Stored records
+--
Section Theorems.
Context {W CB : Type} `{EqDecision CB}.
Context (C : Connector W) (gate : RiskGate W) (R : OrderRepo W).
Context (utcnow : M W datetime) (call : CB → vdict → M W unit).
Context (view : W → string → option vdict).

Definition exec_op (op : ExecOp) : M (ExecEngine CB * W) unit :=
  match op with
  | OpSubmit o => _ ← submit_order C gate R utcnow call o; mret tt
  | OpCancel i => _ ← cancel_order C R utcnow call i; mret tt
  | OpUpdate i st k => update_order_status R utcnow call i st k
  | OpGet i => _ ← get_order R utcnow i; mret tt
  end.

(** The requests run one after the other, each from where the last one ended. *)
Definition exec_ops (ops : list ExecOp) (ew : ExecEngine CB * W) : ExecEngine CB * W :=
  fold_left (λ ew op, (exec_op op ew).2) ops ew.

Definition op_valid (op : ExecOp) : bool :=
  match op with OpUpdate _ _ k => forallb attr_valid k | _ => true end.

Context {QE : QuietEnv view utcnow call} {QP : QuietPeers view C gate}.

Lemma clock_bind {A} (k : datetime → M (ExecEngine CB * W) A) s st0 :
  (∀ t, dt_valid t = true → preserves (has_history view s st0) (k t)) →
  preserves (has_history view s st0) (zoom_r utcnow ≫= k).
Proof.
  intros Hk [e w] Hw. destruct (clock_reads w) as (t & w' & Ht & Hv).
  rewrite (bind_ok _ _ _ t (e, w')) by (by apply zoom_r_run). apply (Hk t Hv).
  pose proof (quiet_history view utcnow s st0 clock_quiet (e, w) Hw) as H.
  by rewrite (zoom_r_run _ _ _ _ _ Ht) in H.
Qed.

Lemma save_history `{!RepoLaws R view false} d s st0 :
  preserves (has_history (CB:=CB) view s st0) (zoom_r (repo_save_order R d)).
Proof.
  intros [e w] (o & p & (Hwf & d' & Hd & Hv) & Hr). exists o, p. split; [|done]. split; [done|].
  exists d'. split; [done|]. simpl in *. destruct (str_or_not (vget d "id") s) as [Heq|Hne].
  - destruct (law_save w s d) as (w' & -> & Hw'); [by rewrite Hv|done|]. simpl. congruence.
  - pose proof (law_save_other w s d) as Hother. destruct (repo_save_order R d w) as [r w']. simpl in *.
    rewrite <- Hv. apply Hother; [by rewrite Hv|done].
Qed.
+--
(What to do): Copy out all the records exactly.

(Completed exercise):
Section Theorems.
Context {W CB : Type} `{EqDecision CB}.
Context (C : Connector W) (gate : RiskGate W) (R : OrderRepo W).
Context (utcnow : M W datetime) (call : CB → vdict → M W unit).
Context (view : W → string → option vdict).

Definition exec_op (op : ExecOp) : M (ExecEngine CB * W) unit :=
  match op with
  | OpSubmit o => _ ← submit_order C gate R utcnow call o; mret tt
  | OpCancel i => _ ← cancel_order C R utcnow call i; mret tt
  | OpUpdate i st k => update_order_status R utcnow call i st k
  | OpGet i => _ ← get_order R utcnow i; mret tt
  end.

(** The requests run one after the other, each from where the last one ended. *)
Definition exec_ops (ops : list ExecOp) (ew : ExecEngine CB * W) : ExecEngine CB * W :=
  fold_left (λ ew op, (exec_op op ew).2) ops ew.

Definition op_valid (op : ExecOp) : bool :=
  match op with OpUpdate _ _ k => forallb attr_valid k | _ => true end.

Context {QE : QuietEnv view utcnow call} {QP : QuietPeers view C gate}.

Lemma clock_bind {A} (k : datetime → M (ExecEngine CB * W) A) s st0 :
  (∀ t, dt_valid t = true → preserves (has_history view s st0) (k t)) →
  preserves (has_history view s st0) (zoom_r utcnow ≫= k).
Proof.
  intros Hk [e w] Hw. destruct (clock_reads w) as (t & w' & Ht & Hv).
  rewrite (bind_ok _ _ _ t (e, w')) by (by apply zoom_r_run). apply (Hk t Hv).
  pose proof (quiet_history view utcnow s st0 clock_quiet (e, w) Hw) as H.
  by rewrite (zoom_r_run _ _ _ _ _ Ht) in H.
Qed.

Lemma save_history `{!RepoLaws R view false} d s st0 :
  preserves (has_history (CB:=CB) view s st0) (zoom_r (repo_save_order R d)).
Proof.
  intros [e w] (o & p & (Hwf & d' & Hd & Hv) & Hr). exists o, p. split; [|done]. split; [done|].
  exists d'. split; [done|]. simpl in *. destruct (str_or_not (vget d "id") s) as [Heq|Hne].
  - destruct (law_save w s d) as (w' & -> & Hw'); [by rewrite Hv|done|]. simpl. congruence.
  - pose proof (law_save_other w s d) as Hother. destruct (repo_save_order R d w) as [r w']. simpl in *.
    rewrite <- Hv. apply Hother; [by rewrite Hv|done].
Qed.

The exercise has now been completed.